Stored items:
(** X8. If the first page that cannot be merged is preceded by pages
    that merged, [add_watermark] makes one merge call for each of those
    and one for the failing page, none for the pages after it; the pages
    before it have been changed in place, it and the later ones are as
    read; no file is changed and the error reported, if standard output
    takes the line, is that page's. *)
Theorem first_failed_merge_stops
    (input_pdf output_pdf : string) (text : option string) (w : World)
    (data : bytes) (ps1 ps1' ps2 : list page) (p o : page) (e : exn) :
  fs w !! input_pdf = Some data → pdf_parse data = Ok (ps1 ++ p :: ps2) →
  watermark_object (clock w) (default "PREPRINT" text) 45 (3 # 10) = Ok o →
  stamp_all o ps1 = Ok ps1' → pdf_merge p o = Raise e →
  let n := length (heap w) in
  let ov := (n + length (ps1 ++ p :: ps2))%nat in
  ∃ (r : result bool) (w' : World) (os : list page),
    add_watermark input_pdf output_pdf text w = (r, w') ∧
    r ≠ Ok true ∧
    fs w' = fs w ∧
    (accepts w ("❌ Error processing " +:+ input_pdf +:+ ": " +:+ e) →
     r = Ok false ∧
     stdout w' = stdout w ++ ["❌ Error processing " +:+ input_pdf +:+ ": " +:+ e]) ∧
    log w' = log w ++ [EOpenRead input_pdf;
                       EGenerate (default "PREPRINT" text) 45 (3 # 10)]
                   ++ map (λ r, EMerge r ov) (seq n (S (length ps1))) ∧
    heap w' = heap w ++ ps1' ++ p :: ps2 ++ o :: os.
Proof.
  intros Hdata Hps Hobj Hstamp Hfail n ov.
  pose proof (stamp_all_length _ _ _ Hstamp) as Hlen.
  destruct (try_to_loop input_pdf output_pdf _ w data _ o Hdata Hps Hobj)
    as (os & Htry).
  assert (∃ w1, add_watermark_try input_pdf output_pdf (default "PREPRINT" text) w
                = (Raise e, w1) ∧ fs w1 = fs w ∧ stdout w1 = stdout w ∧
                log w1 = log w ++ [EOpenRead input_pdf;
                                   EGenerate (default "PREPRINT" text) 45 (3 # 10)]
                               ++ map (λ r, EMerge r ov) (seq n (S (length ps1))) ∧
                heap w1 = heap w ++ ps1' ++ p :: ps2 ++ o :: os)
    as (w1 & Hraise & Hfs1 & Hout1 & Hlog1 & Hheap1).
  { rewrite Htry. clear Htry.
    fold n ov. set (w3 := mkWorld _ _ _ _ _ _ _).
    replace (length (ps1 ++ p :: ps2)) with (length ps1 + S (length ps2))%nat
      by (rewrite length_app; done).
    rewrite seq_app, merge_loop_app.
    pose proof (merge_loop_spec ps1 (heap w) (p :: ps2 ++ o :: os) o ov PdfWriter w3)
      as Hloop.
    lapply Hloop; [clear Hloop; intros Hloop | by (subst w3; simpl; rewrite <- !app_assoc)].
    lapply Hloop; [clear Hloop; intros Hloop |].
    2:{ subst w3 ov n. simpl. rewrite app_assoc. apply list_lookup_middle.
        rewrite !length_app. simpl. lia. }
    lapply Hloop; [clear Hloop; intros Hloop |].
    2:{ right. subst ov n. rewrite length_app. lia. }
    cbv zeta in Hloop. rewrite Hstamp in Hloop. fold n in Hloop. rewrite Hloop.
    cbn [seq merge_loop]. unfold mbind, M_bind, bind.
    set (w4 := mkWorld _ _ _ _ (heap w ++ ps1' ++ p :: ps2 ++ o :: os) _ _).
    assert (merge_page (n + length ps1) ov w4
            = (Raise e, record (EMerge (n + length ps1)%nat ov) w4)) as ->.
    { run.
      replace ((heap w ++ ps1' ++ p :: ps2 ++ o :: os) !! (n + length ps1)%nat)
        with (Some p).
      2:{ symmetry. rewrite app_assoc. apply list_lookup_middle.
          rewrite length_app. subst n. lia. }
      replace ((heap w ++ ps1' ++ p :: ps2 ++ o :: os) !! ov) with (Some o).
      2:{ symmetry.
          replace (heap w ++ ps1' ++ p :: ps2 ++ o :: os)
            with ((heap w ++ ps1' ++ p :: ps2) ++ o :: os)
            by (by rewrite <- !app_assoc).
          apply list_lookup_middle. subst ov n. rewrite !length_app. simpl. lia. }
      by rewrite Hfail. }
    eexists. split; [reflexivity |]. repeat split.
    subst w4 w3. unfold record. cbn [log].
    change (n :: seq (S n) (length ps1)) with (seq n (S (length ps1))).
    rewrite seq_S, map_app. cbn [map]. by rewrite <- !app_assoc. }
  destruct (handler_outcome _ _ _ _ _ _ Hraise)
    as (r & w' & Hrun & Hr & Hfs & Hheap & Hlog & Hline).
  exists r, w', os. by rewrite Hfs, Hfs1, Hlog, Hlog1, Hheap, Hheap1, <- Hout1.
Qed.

---

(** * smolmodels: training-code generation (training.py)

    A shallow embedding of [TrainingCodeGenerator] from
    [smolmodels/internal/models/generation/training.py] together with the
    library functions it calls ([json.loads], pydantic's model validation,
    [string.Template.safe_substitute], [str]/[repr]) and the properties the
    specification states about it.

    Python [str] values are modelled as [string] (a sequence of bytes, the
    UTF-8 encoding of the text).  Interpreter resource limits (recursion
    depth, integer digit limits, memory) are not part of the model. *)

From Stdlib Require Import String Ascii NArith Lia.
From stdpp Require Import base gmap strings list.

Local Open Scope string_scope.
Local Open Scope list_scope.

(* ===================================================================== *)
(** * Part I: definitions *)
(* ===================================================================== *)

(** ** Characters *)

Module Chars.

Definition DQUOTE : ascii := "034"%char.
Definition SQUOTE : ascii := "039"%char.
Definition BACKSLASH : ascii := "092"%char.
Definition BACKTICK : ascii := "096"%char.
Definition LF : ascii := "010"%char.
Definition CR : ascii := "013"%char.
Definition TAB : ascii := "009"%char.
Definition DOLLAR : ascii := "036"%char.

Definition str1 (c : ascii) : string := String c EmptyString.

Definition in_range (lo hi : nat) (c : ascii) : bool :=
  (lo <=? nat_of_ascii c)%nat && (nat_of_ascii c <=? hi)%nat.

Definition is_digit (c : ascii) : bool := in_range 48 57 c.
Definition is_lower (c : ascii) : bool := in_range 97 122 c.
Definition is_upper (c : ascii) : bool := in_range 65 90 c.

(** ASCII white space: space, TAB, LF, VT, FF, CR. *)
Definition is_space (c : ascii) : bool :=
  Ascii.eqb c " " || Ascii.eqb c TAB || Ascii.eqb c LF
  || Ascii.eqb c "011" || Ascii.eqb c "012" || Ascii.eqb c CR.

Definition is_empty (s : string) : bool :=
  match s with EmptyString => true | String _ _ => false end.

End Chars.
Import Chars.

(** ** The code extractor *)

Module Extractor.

§ **Work to be completed**: Could you return exactly the stretch of the data above that starts at the line with "heap w' = heap" and ends at the line with "as (os & Htry).", both lines included?

§ **Result of the exercise**:
    heap w' = heap w ++ ps1' ++ p :: ps2 ++ o :: os.
Proof.
  intros Hdata Hps Hobj Hstamp Hfail n ov.
  pose proof (stamp_all_length _ _ _ Hstamp) as Hlen.
  destruct (try_to_loop input_pdf output_pdf _ w data _ o Hdata Hps Hobj)
    as (os & Htry).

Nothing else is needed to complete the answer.